It is largely understood that millennials have become increasingly subject to depression and other mental illnesses and it is becoming a widely talked about topic in the media and amongst education circles. However, a recent study revealed the depth of this problem and exposes the reality to be much worse than expected. The research published in Translational Psychiatry concluded that the total amount of teens experiencing depression is much higher than originally thought and disproportionately affects females: 36% of girls in the study confirmed their experiences of depression in comparison to only 14% of boys in the sample. Thus, a staggering one in three teenage girls in the United States of America experience depression during adolescence.

The study was based on date collected from interviews with over 100,000 children who took part in the National Survey of Drug Use and Health over a five year period from 2009 to 2014, which is an annual survey on a representative sample of the US population.

Illustration courtesy of artist Polly Nor

Senior researcher in the division of health for RAND and lead author of the study, Joshua Breslau, suggested that one of the main reasons for gender disparity in depression statistics was due to social and biological factors during mid-adolescence.
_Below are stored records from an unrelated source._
Definition handleVerify (st : State) : list Effect :=
  if (Z.of_nat (String.length (otp st)) <? 4)%Z
  then
    [ Toast (mkToast "Incomplete OTP"
               "Please enter the complete 4-digit code" Destructive) ]
  else
    [ SetIsVerifying true; Wait 1500 ]
      ++ (if String.eqb (otp st) (generatedOtp st)
          then [ Toast toast_verified; OnVerified ]
          else [ Toast toast_invalid; SetOtp ""; OnError ])
      ++ [ SetIsVerifying false ].

Definition handleResend (r : float) (timer : bool) : list Effect :=
  generateOTP r timer ++ [ SetOtp "" ].

Definition handleOTPChange (st : State) (value : string) : list Effect :=
  SetOtp value ::
  if (Z.of_nat (String.length value) =? 4)%Z && negb (autoFill st)
  then
    Wait 500 ::
    (if String.eqb value (generatedOtp st)
     then [ Toast toast_verified; OnVerified ]
     else [ Toast toast_invalid; SetOtp ""; OnError ])
  else [].

(** The effect on [generatedOtp]: fill the code in after a delay. *)
Definition autoFillEffect (st : State) : list Effect :=
  if truthy (Some (generatedOtp st)) && negb (autoFill st)
  then [ Wait 1500; SetOtp (generatedOtp st); SetAutoFill true ]
  else [].

(** The effect on [otp] and [autoFill]: verify what was filled in. *)
Definition autoVerifyEffect (st : State) : list Effect :=
  if autoFill st && String.eqb (otp st) (generatedOtp st)
  then Wait 1000 :: handleVerify st
  else [].

End OTPVerification.

(* ================================================================= *)
(** ** A ledger to run the workflow against *)

Module Ledger.
Import VotingContract.

(** The backing store: the catalogue, the append-only log and the clock. *)
Record Store : Type := mkStore
  { catalog : list Election; log : list VoteTransaction; now : Z }.

Definition decimal (z : Z) : string := NilZero.string_of_int (Z.to_int z).

(** Modelled from the spec: the transaction hash of section 4.3, derived
    from (voterId, electionId, candidateId, sequence number, timestamp).
    VotingService is not among the sources; the digest is left as the
    rendering of its five inputs. *)
Definition digest (voterId : string) (eId cId seq ts : Z) : string :=
  String.concat ":" [ voterId; decimal eId; decimal cId; decimal seq; decimal ts ].

(** Modelled from the spec: [hasVoted] of section 4.3, a pure lookup in
    the log.  ElectionService is not among the sources. *)
Definition hasVoted (voterId : string) (eId : Z) (l : list VoteTransaction)
  : bool :=
  existsb (fun tx => String.eqb (voter tx) voterId && (electionId tx =? eId)%Z) l.

Definition count_vote (cId : Z) (c : Candidate) : Candidate :=
  if (cand_id c =? cId)%Z
  then mkCandidate (cand_id c) (cand_name c) (party c) (voteCount c + 1)
  else c.

Definition count_in (eId cId : Z) (e : Election) : Election :=
  if (elec_id e =? eId)%Z
  then mkElection (elec_id e) (elec_title e) (elec_description e)
                  (startDate e) (endDate e)
                  (map (count_vote cId) (candidates e)) (isActive e)
  else e.
(** C2. The scalar loss of the full-trajectory update is the sum, taken
    from zero and in this order, of the output loss of every output field,
    then the diff loss if [decode_diffs] is set, then the hint loss of
    every hint field if [decode_hints] is set, and it raises exactly when
    computing one of these terms does. With [decode_hints] unset it is the
    sum of the output terms and the diff term alone. *)
Theorem loss_is_sum_of_enabled_terms (self : Self) (params : Params) (rng_key : PRNGKey)
    (feedback : samplers.Feedback samplers.Features) :
  BaselineModel.loss self params rng_key feedback =
    BaselineModel.spec_loss self params rng_key feedback
  ∧ (decode_hints self = false →
     BaselineModel.loss self params rng_key feedback =
       (output_terms ← BaselineModel.spec_output_terms self params rng_key feedback;
        let diff_terms :=
          if decode_diffs self
          then BaselineModel.spec_diff_terms self params rng_key feedback
          else [] in
        Ok (foldl scalar_add scalar_zero (output_terms ++ diff_terms)))).
Proof.
  assert (Hloss : BaselineModel.loss self params rng_key feedback =
                  BaselineModel.spec_loss self params rng_key feedback).
  { unfold BaselineModel.loss, BaselineModel.spec_loss, BaselineModel.spec_output_terms,
      BaselineModel.spec_hint_terms, BaselineModel.spec_diff_terms.
    destruct (BaselineModel.net_fn_apply self params rng_key (samplers.features feedback)
                false) as [[[output_preds hint_preds] diff_logits] gt_diffs].
    destruct (_nb_nodes feedback false) as [nb_nodes|e]; simpl; [|done].
    set (lengths := samplers.lengths (samplers.features feedback)).
    set (output_term := λ truth : probing.DataPoint,
           pred ← getitem output_preds (probing.name truth);
           Ok (output_loss truth pred nb_nodes)).
    set (hint_term := λ truth : probing.DataPoint,
           preds ← mapM (λ x, getitem x (probing.name truth)) hint_preds;
           Ok (hint_loss truth preds gt_diffs lengths nb_nodes (decode_diffs self))).
    rewrite (for_each_accumulate _ output_term).
    2:{ intros total truth. unfold output_term.
        by destruct (getitem output_preds (probing.name truth)). }
    destruct (mapM output_term (samplers.outputs feedback)) as [output_terms|e];
      simpl; [|done].
    destruct (decode_hints self); simpl.
    - rewrite (for_each_accumulate _ hint_term).
      2:{ intros total truth. unfold hint_term.
          by destruct (mapM (λ x, getitem x (probing.name truth)) hint_preds). }
      destruct (mapM hint_term _) as [hint_terms|e]; simpl; [|done].
      destruct (decode_diffs self); simpl; by rewrite !foldl_app.
    - destruct (decode_diffs self); simpl; by rewrite ?foldl_app, ?app_nil_r. }
  split; [exact Hloss |].
  intros Hoff. rewrite Hloss. unfold BaselineModel.spec_loss. rewrite Hoff.
  destruct (BaselineModel.spec_output_terms self params rng_key feedback); simpl; [|done].
  by rewrite app_nil_r.
Qed.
There exists numerous working theories about why girls develop differently to boys, these include social differences and hormone compositions.

Elizabeth Miller, senior author of the study and director of the division of adolescent medicine at the Children’s Hospital of Pittsburgh, advised that families and other individuals who work with children should be educated to recognize early signs of childhood depression in order to connect them with a paediatrician in the early stages. Her guidelines warned against extended periods of low mood, insomnia, irritability, feelings of guilt and noticing an inability to enjoy normally pleasurable activities.

This research is an important step in the right direction, developing a dialogue is integral in developing a solution.